Wi yew kant spel gud

I have a spelling checker,
It came with my PC.
It plane lee marks four my revue
Miss steaks aye can knot sea.

We iz tryin hart.
Why, for centuries, have people struggled to spell? Because English spelling is horribly hard, Michael Skapinker writes in The Financial Times.
It is not just that we have “for” and “four”, “stake”, “steak” and “mistake”. We also have “peak”, “peek” and “pique”. “Horrid” has a double consonant in the middle, “timid” a single one. “Prefer” has one “f”, “proffer” two.
Misspelling is not a modern malady, Skapinker writes.
In Spell it Out, David Crystal reproduces a 1910 cartoon from Punch magazine in which a boss berates his secretary for typing “income” as “incum”. “Good Heavens!” exclaims the secretary. “How did I come to leave out the ‘b’?” And in 1750 Lord Chesterfield, the statesman, advising his son to brush up on his spelling, warned: “I know a man of quality, who never recovered the ridicule of having spelled ‘wholesome’ without the ‘w’.”

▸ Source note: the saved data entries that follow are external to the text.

(* ===== verification/Configure.v ===== *)
(** * Configuration and the start of the threads: core/config.go, face/init.go,
    fw/init.go, table/init.go, mgmt/init.go, executor/yanfd.go

    [Configure] of each package reads its settings from the TOML tree, with a
    default for each; the daemon then makes its FIB, queues and forwarding
    threads of them.  The TOML library is a parameter: [Get] and [GetArray] are
    the lookups of a dotted key.  [Err] is the end of the process by
    [LogFatal]. *)
From S2P Require Import Prelude Enc FibSpec FibEquiv Rib.
From S2P Require Import DeadNonce Packet Fw Text NetAddr Uri Transport Sockets LinkService Faces Listeners Executor.
Local Open Scope Z_scope.

(** ** core/config.go *)

(** A value of the tree: the types the code asks for, or another (a float, a
    date, a table, an array of other things). *)
Inductive toml := TomlBool (b : bool) | TomlInt (v : Z) | TomlString (s : list byte) | TomlStrings (l : list (list byte)) | TomlOther.

Definition tree : Type := String.string -> option toml.

Section config.
Context (Get GetArray : tree).

Definition GetConfigBoolDefault (key : String.string) (def : bool) : bool :=
  match Get key with Some (TomlBool val) => val | _ => def end.
Definition GetConfigIntDefault (key : String.string) (def : Z) : Z :=
  match Get key with Some (TomlInt val) => if (- 2 ^ 31 <=? val) && (val <=? 2 ^ 31 - 1) then val else def | _ => def end.
Definition GetConfigStringDefault (key : String.string) (def : list byte) : list byte :=
  match Get key with Some (TomlString val) => val | _ => def end.
Definition GetConfigUint16Default (key : String.string) (def : Z) : Z :=
  match Get key with Some (TomlInt val) => if (0 <? val) && (val <=? 65535) then val else def | _ => def end.
(** [None] is nil. *)
Definition GetConfigArrayString (key : String.string) : option (list (list byte)) :=
  match GetArray key with Some (TomlStrings val) => Some val | _ => None end.
End config.

(** [filepath.Clean], [Join] and [Dir] (Unix), which work on the text alone: the
    elements between the slashes, innermost first; [..] takes the one before it
    away, and stays at the beginning of a relative path. *)
Definition slash : byte := x2f.
Definition clean_step (rooted : bool) (acc : list (list byte)) (e : list byte) : list (list byte) :=
  if bool_decide (e = []) || bool_decide (e = gs ".") then acc
  else if bool_decide (e = gs "..") then
    match acc with
    | e' :: acc' => if bool_decide (e' = gs "..") then e :: acc else acc'
    | [] => if rooted then [] else [e]
    end
  else e :: acc.
Definition IsAbs (path : list byte) : bool := bool_decide (head path = Some slash).
Definition join_slash (es : list (list byte)) : list byte := drop 1 (concat (map (cons slash) es)).
Definition Clean (path : list byte) : list byte :=
  let rooted := IsAbs path in
  let body := join_slash (rev (foldl (clean_step rooted) [] (split_at slash path))) in
  if rooted then slash :: body else if bool_decide (body = []) then gs "." else body.
Definition Join (dir target : list byte) : list byte :=
  match dir, target with
  | [], [] => []
  | [], t => Clean t
  | d, [] => Clean d
  | d, t => Clean (d ++ slash :: t)
  end.
Definition Dir (file : list byte) : list byte :=
  let es := split_at slash file in Clean (concat (map (fun e => e ++ [slash]) (take (length es - 1) es))).

Definition ResolveConfigFileRelPath (configFileDir target : list byte) : list byte :=
  if IsAbs target then target else Join configFileDir target.

(** ** The settings of the packages *)

Record FaceSettings := mkFaceSettings {
  s_faceQueueSize : Z; s_congestionMarking : bool; s_face_lockThreads : bool; s_ndnEtherType : Z;
  s_EthernetMulticastAddress : list byte; s_UDPUnicastPort : Z; s_TCPUnicastPort : Z; s_UDPMulticastPort : Z;
  s_udp4MulticastAddress : list byte; s_udp6MulticastAddress : list byte;
  s_udpLifetime : Z; s_tcpLifetime : Z; s_UnixSocketPath : list byte }.
Record FwSettings := mkFwSettings { s_fwQueueSize : Z; s_NumFwThreads : Z; s_fw_lockThreads : bool }.
Record TableSettings := mkTableSettings {
  s_tableQueueSize : Z; s_csCapacity : Z; s_csAdmit : bool; s_csServe : bool; s_csReplacementPolicy : String.string;
  s_deadNonceListLifetime : Z; s_regions : list Name }.

(** What [Start] reads: algorithm and depth of the FIB, what there is to start. *)
Record StartSettings := mkStartSettings { s_fibTableAlgorithm : list byte; s_m : Z; s_start : StartConfig }.

Record Settings := mkSettings {
  face_settings : FaceSettings; fw_settings : FwSettings; table_settings : TableSettings; s_allow_localhop : bool }.

(** [time.Second] and [time.Millisecond], in nanoseconds. *)
Definition Second : Z := 1000000000.
Definition Millisecond : Z := 1000000.

Section configure.
Context `{EncOps} (Get GetArray : tree).
(** [os.ExpandEnv], and go-ndn's parser of names. *)
Context (ExpandEnv : list byte -> list byte) (NameFromStr : list byte -> option Name).

Definition face_Configure : FaceSettings := {|
  s_faceQueueSize := GetConfigIntDefault Get "faces.queue_size" 1024;
  s_congestionMarking := GetConfigBoolDefault Get "faces.congestion_marking" true;
  s_face_lockThreads := GetConfigBoolDefault Get "faces.lock_threads_to_cores" false;
  s_ndnEtherType := GetConfigIntDefault Get "faces.ethernet.ethertype" 0x8624;
  s_EthernetMulticastAddress := GetConfigStringDefault Get "faces.ethernet.multicast_address" (gs "01:00:5e:00:17:aa");
  s_UDPUnicastPort := GetConfigUint16Default Get "faces.udp.port_unicast" 6363;
  s_TCPUnicastPort := GetConfigUint16Default Get "faces.tcp.port_unicast" 6363;
  s_UDPMulticastPort := GetConfigUint16Default Get "faces.udp.port_multicast" 56363;
  s_udp4MulticastAddress := GetConfigStringDefault Get "faces.udp.multicast_address_ipv4" (gs "224.0.23.170");
  s_udp6MulticastAddress := GetConfigStringDefault Get "faces.udp.multicast_address_ipv6" (gs "ff02::114");
  s_udpLifetime := i64 (GetConfigUint16Default Get "faces.udp.lifetime" 600 * Second);
  s_tcpLifetime := i64 (GetConfigUint16Default Get "faces.tcp.lifetime" 600 * Second);
  s_UnixSocketPath := ExpandEnv (GetConfigStringDefault Get "faces.unix.socket_path" (gs "/run/nfd/nfd.sock")) |}.

Definition fw_Configure : FwSettings := {|
  s_fwQueueSize := GetConfigIntDefault Get "fw.queue_size" 1024;
  s_NumFwThreads := GetConfigIntDefault Get "fw.threads" 8;
  s_fw_lockThreads := GetConfigBoolDefault Get "fw.lock_threads_to_cores" false |}.

(** The regions are added one by one; a name that does not parse ends the
    process. *)
Fixpoint add_regions (names : list (list byte)) (regions : list Name) : outcome (list Name) :=
  match names with
  | [] => Ok regions
  | region :: names =>
      match NameFromStr region with
      | Some name => add_regions names (DeadNonce.Add regions name)
      | None => Err (ErrNew "Could not add name to table")
      end
  end.

(** Every replacement policy is taken for LRU. *)
Definition replacement_policy (name : list byte) : String.string :=
  if bool_decide (name = gs "lru") then "lru"%string else "lru"%string.

Definition table_Configure : outcome TableSettings :=
  let* regions := add_regions (default [] (GetConfigArrayString GetArray "tables.network_region.regions")) [] in
  Ok {| s_tableQueueSize := GetConfigIntDefault Get "tables.queue_size" 1024;
        s_csCapacity := GetConfigUint16Default Get "tables.content_store.capacity" 1024;
        s_csAdmit := GetConfigBoolDefault Get "tables.content_store.admit" true;
        s_csServe := GetConfigBoolDefault Get "tables.content_store.serve" true;
        s_csReplacementPolicy := replacement_policy (GetConfigStringDefault Get "tables.content_store.replacement_policy" (gs "lru"));
        s_deadNonceListLifetime := i64 (GetConfigIntDefault Get "tables.dead_nonce_list.lifetime" 6000 * Millisecond);
        s_regions := regions |}.

Definition mgmt_Configure : bool := GetConfigBoolDefault Get "mgmt.allow_localhop" false.

(** [NewYaNFD]: the settings of all packages. *)
Definition configure_all : outcome Settings :=
  let face := face_Configure in
  let fw := fw_Configure in
  let* table := table_Configure in
  Ok (mkSettings face fw table mgmt_Configure).

(** The switches of the command line that disable transports. *)
Context (DisableEthernet DisableUnix : bool) (configFileDir : list byte).

Definition start_settings (f : FaceSettings) : StartSettings := {|
  s_fibTableAlgorithm := GetConfigStringDefault Get "tables.fib.algorithm" (gs "nametree");
  s_m := GetConfigUint16Default Get "tables.fib.hashtable.m" 5;
  s_start := {|
    ethEnabled := GetConfigBoolDefault Get "faces.ethernet.enabled" true && negb DisableEthernet;
    tcpEnabled := GetConfigBoolDefault Get "faces.tcp.enabled" true;
    unixEnabled := GetConfigBoolDefault Get "faces.unix.enabled" true && negb DisableUnix;
    wsEnabled := GetConfigBoolDefault Get "faces.websocket.enabled" true;
    cfgUDPUnicastPort := s_UDPUnicastPort f; cfgUDPMulticastPort := s_UDPMulticastPort f; cfgTCPUnicastPort := s_TCPUnicastPort f;
    cfgEthernetMulticast := s_EthernetMulticastAddress f; cfg_udp4Multicast := s_udp4MulticastAddress f;
    cfg_udp6Multicast := s_udp6MulticastAddress f; cfgUnixSocketPath := s_UnixSocketPath f;
    cfgWebSocket := {|
      wsBind := GetConfigStringDefault Get "faces.websocket.bind" [];
      wsPort := GetConfigUint16Default Get "faces.websocket.port" 9696;
      wsTLSEnabled := GetConfigBoolDefault Get "faces.websocket.tls_enabled" false;
      wsTLSCert := ResolveConfigFileRelPath configFileDir (GetConfigStringDefault Get "faces.websocket.tls_cert" []);
      wsTLSKey := ResolveConfigFileRelPath configFileDir (GetConfigStringDefault Get "faces.websocket.tls_key" []) |} |} |}.

(** ** The tables and threads [Start] makes *)

Definition MaxFwThreads : Z := 32.

(** [make(chan T, n)] panics when [n] is negative. *)
Definition make_queue (n : Z) : outcome nat := if n <? 0 then Panic else Ok (Z.to_nat n).

(** The daemon before its interfaces are looked at: FIB, size of the faces'
    queues, forwarding threads and what they read of the settings. *)
Record Booted := mkBooted { b_fib : fib_table; b_faceQueue : nat; b_threads : list Thread; b_config : Config; b_start : StartConfig }.

Definition boot_threads (s : Settings) (queue : nat) : list Thread * Config :=
  ((fun i => NewThread (Z.of_nat i)) <$> seq 0 (Z.to_nat (s_NumFwThreads (fw_settings s))),
   mkConfig (s_csAdmit (table_settings s)) (s_csServe (table_settings s)) (s_csCapacity (table_settings s))
     (s_deadNonceListLifetime (table_settings s)) queue).

(** [NewYaNFD] and [Start] up to the interfaces: the FIB; the null face and its
    queue; then the number of threads is checked, and each makes its queues. *)
Definition boot : outcome Booted :=
  let* s := configure_all in
  let st := start_settings (face_settings s) in
  match CreateFIBTable (Stdlib.Strings.String.string_of_list_byte (s_fibTableAlgorithm st)) (s_m st)
          (NameFromStr (gs "/localhost/nfd/strategy/best-route/v=1")) with
  | None => Err (ErrNew "Unrecognized FIB table algorithm specified")
  | Some fib =>
      let* faceQueue := make_queue (s_faceQueueSize (face_settings s)) in
      let n := s_NumFwThreads (fw_settings s) in
      if (n <? 1) || (MaxFwThreads <? n) then Err (ErrNew "Number of forwarding threads must be in range [1, 32]")
      else
        let* queue := make_queue (s_fwQueueSize (fw_settings s)) in
        let '(threads, config) := boot_threads s queue in
        Ok (mkBooted fib faceQueue threads config (s_start st))
  end.
End configure.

Why is English spelling such a tangle?
It all started when Latin-speaking missionaries arrived in Britain in the 6th century without enough letters in their alphabet. They had 23. (They didn’t have “j”, “u” or “w”.) Yet the Germanic Anglo-Saxon languages had at least 37 phonemes, or distinctive sounds. The Romans didn’t have a letter, for example, for the Anglo-Saxon sound we spell “th”. The problem continues. Most English-speakers today have, depending on their accents, 40 phonemes, which we have to render using 26 letters. So, we use stratagems such as doubling vowels to elongate them, as in “feet” and “fool”. 
With the Norman invasion in 1066, spelling became more complicated still; French and Latin words rushed into the language. As the centuries went by, scribes found ways of reflecting the sounds people used with the letters that they had. They lengthened vowels by adding a final “e”, so that we could tell “hope” from “hop”.